● **Work required**:
Write out exactly the lines from the first line of the records below through the line that contains "A message decoder", and stop there.
*** Records provided ***
(* ===== verification/Protobuf.v ===== *)
(** * Protobuf messages ([src/src/util/protobuf.rs])

    The encoders of the fields, their decoders, and the decoder of a message whose
    fields are in any order. After the definitions comes the wire format, as a reference, and
    what the decoder does in terms of it.

    A message decoder is given a list of parsers of fields. [nom::Err] is
    [nom_err]: an error lets the decoder try the next parser, an
    [Incomplete] or a [Failure] stops it. What an error carries is not kept: no caller
    reads it. *)

From S2P Require Import Prelude Leb128 Scale HeaderBase.

Open Scope Z_scope.

(** ** Parsers *)

(** [nom::Err]. *)
Inductive nom_err := NomIncomplete | NomErr | NomFailure.

#[export] Instance nom_err_eq_dec : EqDecision nom_err.
Proof. solve_decision. Defined.

Definition nparser (A : Type) : Type := list u8 -> result nom_err (list u8 * A).

(** [nom::multi::length_data]: the length, then as many bytes; it reports the bytes
    that are missing with [Incomplete]. *)
Class NomLengthData := {
  nom_length_data : nparser usize -> nparser (list u8)
}.

Class NomLengthDataLaws `{NomLengthData} : Prop := {
  nom_length_data_spec : forall p bytes,
    nom_length_data p bytes =
      let? (rest, n) := p bytes in
      if len rest <? n then Err NomIncomplete
      else Ok (drop (Z.to_nat n) rest, take (Z.to_nat n) rest)
}.

(** An instance. *)
Definition nom_length : NomLengthData := {|
  nom_length_data := fun p bytes =>
    let? (rest, n) := p bytes in
    if len rest <? n then Err NomIncomplete
    else Ok (drop (Z.to_nat n) rest, take (Z.to_nat n) rest)
|}.

Lemma nom_length_laws : NomLengthDataLaws (H := nom_length).
Proof. split. done. Qed.
Lemma request_specs_soft : Forall soft request_specs.
Proof.
  unfold request_specs. repeat apply Forall_cons_2; [..|apply Forall_nil_2]; intros [v|d|d|d] e; cbn; try congruence;
    unfold accept; repeat (destruct (checked _ _) || case_if); cbn; congruence.
Qed.

Lemma request_specs_commute : appends_commute request_specs.
Proof.
  intros d1 d2 Hd1 Hd2 Hne [[[[o1 o2] o3] o4] o5]. unfold request_specs in Hd1, Hd2.
  repeat (apply elem_of_cons in Hd1 as [->|Hd1]; [repeat (apply elem_of_cons in Hd2 as [->|Hd2]; [done|]); by apply elem_of_nil in Hd2|]).
  by apply elem_of_nil in Hd1.
Qed.

(** What the parsers make of a request. *)
Lemma request_apply bnb config :
  0 <= bnb < 2 ^ 28 -> request_ok bnb config ->
  apply_wires request_specs (request_wires bnb config) (None, None, None, None, None) =
    Ok (Some (fields_bits (brc_fields config)),
        match brc_start config with StartHash h => Some h | StartNumber _ => None end,
        match brc_start config with StartHash _ => None | StartNumber n => Some (number_bytes bnb n) end,
        Some (match brc_direction config with Ascending => 0 | Descending => 1 end),
        Some (brc_desired_count config)).
Proof.
  intros Hb [Hs Hc]. unfold request_wires.
  assert (Hbits : checked 32 (fields_bits (brc_fields config)) = Some (fields_bits (brc_fields config))) by apply checked_small, fields_bits_u32.
  assert (Hcount : checked 32 (brc_desired_count config) = Some (brc_desired_count config)) by (apply checked_small; unfold is_uint; lia).
  destruct (brc_start config) as [h|n]; cbn in Hs.
  - assert (Hl : (len h <=? two_gib) = true) by (rewrite (len_array 32) by done; done).
    cbn. rewrite Hbits. cbn. rewrite Hl. cbn. rewrite Hcount. cbn. done.
  - assert (Hl : (len (number_bytes bnb n) <=? two_gib) = true).
    { apply Z.leb_le. unfold len. rewrite number_bytes_length by lia. change (2 ^ 28) with 268435456 in Hb. unfold two_gib. lia. }
    cbn. rewrite Hbits. cbn. rewrite Hl. cbn. rewrite Hcount. cbn. done.
Qed.

Lemma bits_fields f :
  mkBlocksRequestFields (negb (Z.land (fields_bits f) (Z.shiftl 1 24) =? 0)) (negb (Z.land (fields_bits f) (Z.shiftl 1 25) =? 0))
    (negb (Z.land (fields_bits f) (Z.shiftl 1 28) =? 0)) = f.
Proof. destruct f as [[] [] []]; by vm_compute. Qed.

(** C23: decoding the request that is built for a configuration gives this
    configuration, provided that the block number has its size; and so does decoding any
    message with the same fields in another order, with unknown fields between
    them. *)
Theorem block_request_roundtrip (bnb : usize) (config : BlocksRequestConfig) (l : list (u64 * wire)) :
  0 <= bnb < 2 ^ 28 -> request_ok bnb config -> Forall wire_ok l ->
  (forall n, n ∈ [1; 2; 3; 5; 6] -> filter (fun fw => fst fw = n) l = filter (fun fw => fst fw = n) (request_wires bnb config)) ->
  decode_block_request bnb (concat (build_block_request bnb config)) = Ok config /\
  decode_block_request bnb (wires_bytes l) = Ok config.
Proof.
  intros Hb Hok Hl Hf.
  assert (Hdec : forall l, Forall wire_ok l ->
    (forall n, n ∈ [1; 2; 3; 5; 6] -> filter (fun fw => fst fw = n) l = filter (fun fw => fst fw = n) (request_wires bnb config)) ->
    decode_block_request bnb (wires_bytes l) = Ok config).
  { clear l Hl Hf. intros l Hl Hf. unfold decode_block_request, all_consuming, complete.
    change request_fields with (map (fs_field request_values) request_specs).
    rewrite message_decode_all by (done || apply request_specs_ok).
    rewrite (apply_wires_order request_specs l (request_wires bnb config)) by (apply request_specs_soft || apply request_specs_commute || exact Hf).
    rewrite request_apply by done. cbn [result_bind request_finish single_finish option_finish accept ok_or].
    destruct Hok as [Hs Hc]. assert (Hstart : decode_start bnb (match brc_start config with StartHash h => Some h | StartNumber _ => None end)
        (match brc_start config with StartHash _ => None | StartNumber n => Some (number_bytes bnb n) end) = Ok (brc_start config)).
    { destruct (brc_start config) as [h|n]; cbn in Hs |- *; [by rewrite array_try_from_array|].
      unfold len. rewrite number_bytes_length, Z2Nat.id, Z.eqb_refl by lia. cbn. by rewrite number_loop_number. }
    rewrite Hstart. cbn [result_bind default from_option]; unfold id. rewrite (proj2 (Z.eqb_neq (brc_desired_count config) 0)) by lia. cbn [ok_or result_bind].
    rewrite bits_fields. destruct config as [st ct dir fl]. cbn. by destruct dir. }
  split; [|by apply Hdec]. rewrite build_request_wires by lia. apply Hdec; [by apply request_wires_ok|done].
Qed.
*** End of Records provided ***
● **Exercise response**:
(* ===== verification/Protobuf.v ===== *)
(** * Protobuf messages ([src/src/util/protobuf.rs])

    The encoders of the fields, their decoders, and the decoder of a message whose
    fields are in any order. After the definitions comes the wire format, as a reference, and
    what the decoder does in terms of it.

    A message decoder is given a list of parsers of fields. [nom::Err] is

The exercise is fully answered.